A first study of the Influence of parental alcoholism on the physique and ability of the offspring, Eugenics Laboratory Memoir Series, (1910), co-authored with Karl Pearson

- One of Elderton's most well-known works, which claimed that alcoholism was inherited, which brought much backlash from other scientists and medical professionals. Many scientists of the day disagreed with this argument, reviews stated that Elderton and Pearson's approach put too much emphasis on inheritable characteristics rather than environmental variables. Shortly after, Elderton and Pearson published, A Second Study of the Influence of Parental Alcoholism on the Physique and Ability of the Offspring (1910) in response to the critiques, in which they only furthered the claims made in the first edition.

Report on the English Birthrate, Part I: England North of the Humber, Eugenics Laboratory Memoir Series, (1914)

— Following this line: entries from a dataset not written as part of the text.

(** An amount that passes the guard makes [CreditAccount.deposit] succeed. *)
Lemma credit_deposit_positive (c : CreditAccount.t) (amount : number)
    (new_balance : float) (now : datetime) :
  le_zero amount = false ->
  add_float (CreditAccount._balance c) amount = Some new_balance ->
  credit_succeeded_call c (CreditAccount.deposit c amount now)
    new_balance (CreditAccount._balance c <? 0)%float.
Proof.
  intros Hpos Hadd. unfold CreditAccount.deposit.
  rewrite Hpos, Hadd. record_facts.
Qed.

(** An amount that passes the guard makes [Account.deposit] succeed. *)
Lemma deposit_positive (a : Account.t) (amount : number)
    (new_balance : float) (now : datetime) :
  le_zero amount = false ->
  add_float (Account._balance a) amount = Some new_balance ->
  succeeded_call a (Account.deposit a amount now) new_balance.
Proof.
  intros Hpos Hadd. unfold Account.deposit. rewrite Hpos, Hadd. record_facts.
Qed.

(** An amount within the balance makes [Account.withdraw] succeed. *)
Lemma withdraw_within (a : Account.t) (amount : number)
    (new_balance : float) (now : datetime) :
  le_zero amount = false ->
  gt_float amount (Account._balance a) = false ->
  sub_float (Account._balance a) amount = Some new_balance ->
  succeeded_call a (Account.withdraw a amount now) new_balance.
Proof.
  intros Hpos Hgt Hsub. unfold Account.withdraw.
  rewrite Hpos, Hgt, Hsub. record_facts.
Qed.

- A broadly cited and influential paper. This study was also the first population study to report on abortions in England from the late nineteenth and early twentieth centuries. It includes statistics on abortion in Northern England, specific cases of how women induced abortions, and was the first report to strongly argue that abortion practices were causing the declining birthrate, leading to the founding of the social theory that the lowering birth rate was due to contraceptives. This paper gave eugenicists evidence to put the blame for the declining birthrate on women and their decisions to control their fertility. Elderton's conclusion reflects her beliefs that social reforms, believing they were not useful, an free handouts that would do more harm than good.

On the correlation of fertility with social value: a cooperative study, Eugenics Laboratory Memoir Series, (1913), co-authored with Amy Barrington, H. Gertrude Jones, Edith Mabel M. de G. Lamotte, Harold Joseph Laski, Karl Pearson.

- This publication sought to identify the relationship between wages—equated to social value—and family size at a certain age. Based on statistical data from various cities in the UK, the work attempted to demonstrate that individuals with greater social value tend to produce fewer offspring, a trend deemed detrimental to 'a healthier leading nation.' Furthermore, it advocated for the revision of social policies, with a particular focus on charitable welfare policies.

Following its founding in 1925, Elderton helped edit Pearson's journal, Annals of Eugenics. She often provided or edited eugenics articles to be included in the journal. Others who participated and regularly contributed to the journal were: Mary Noel Karm, Margaret Moul, Percy Stocks, and Geoffrey Morant. Over the years the field of eugenics received increasingly more criticism, so the journal was renamed the Annals of Human Genetics in 1954, which still exists today.

=== Lectures ===
Elderton delivered lectures on eugenics, which were compiled into the "Eugenics Laboratory Lecture Series" and published between 1909 and 1915. These lectures included The relative strength of nature and nurture (1909) and the relatively well-known On the Marriage of First Cousins (1911). In On the Marriage of First Cousins, her research for this publication encompassed over 2000 cases, and both the publication and the corresponding lectures were appreciated by her laboratory colleagues and Galton himself. The work, exploring the studies of the marriage of first cousins through various academic perspectives—historical, moral, and eventually eugenics. This research gained support from other women in the laboratory, including Amy Barrington, Kathleen T. Ryley, H. Gertrude Jones, Julia Bell, and Eveline Y. Thompson.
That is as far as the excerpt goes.